Records to process section start

(** The sample screen once the pull of the mount effect is answered: the
    listener the mount effect registered is not skipped by either guard. *)
Lemma guards_never_fire_witness :
  let s := run Samples.parseInt
             (mount Samples.parseUser (initial Samples.morning Samples.stored))
             [EvTick; EvResponse 0 (Resolved true [])] in
  Samples.mountRender ∈ listeners s
  /\ updateConversationsSilently Samples.mountRender s <> log LogUpdateInProgress s
  /\ refreshTypingStatus Samples.mountRender s <> log LogRefreshInProgress s.
Proof.
  pose proof (guards_never_fire Samples.parseInt Samples.parseUser Samples.morning
                Samples.stored [EvTick; EvResponse 0 (Resolved true [])]) as H.
  cbv zeta in H. destruct H as (_ & _ & _ & H). cbv zeta.
  assert (Samples.mountRender
          ∈ listeners (run Samples.parseInt
                         (mount Samples.parseUser
                            (initial Samples.morning Samples.stored))
                         [EvTick; EvResponse 0 (Resolved true [])])) as Hin.
  { apply list_elem_of_In. left. reflexivity. }
  split; [exact Hin |]. apply H. left. exact Hin.
Defined.

End HomeClosureProps.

Records to process section end

Would you output all the records above exactly as written?

(** The sample screen once the pull of the mount effect is answered: the
    listener the mount effect registered is not skipped by either guard. *)
Lemma guards_never_fire_witness :
  let s := run Samples.parseInt
             (mount Samples.parseUser (initial Samples.morning Samples.stored))
             [EvTick; EvResponse 0 (Resolved true [])] in
  Samples.mountRender ∈ listeners s
  /\ updateConversationsSilently Samples.mountRender s <> log LogUpdateInProgress s
  /\ refreshTypingStatus Samples.mountRender s <> log LogRefreshInProgress s.
Proof.
  pose proof (guards_never_fire Samples.parseInt Samples.parseUser Samples.morning
                Samples.stored [EvTick; EvResponse 0 (Resolved true [])]) as H.
  cbv zeta in H. destruct H as (_ & _ & _ & H). cbv zeta.
  assert (Samples.mountRender
          ∈ listeners (run Samples.parseInt
                         (mount Samples.parseUser
                            (initial Samples.morning Samples.stored))
                         [EvTick; EvResponse 0 (Resolved true [])])) as Hin.
  { apply list_elem_of_In. left. reflexivity. }
  split; [exact Hin |]. apply H. left. exact Hin.
Defined.

End HomeClosureProps.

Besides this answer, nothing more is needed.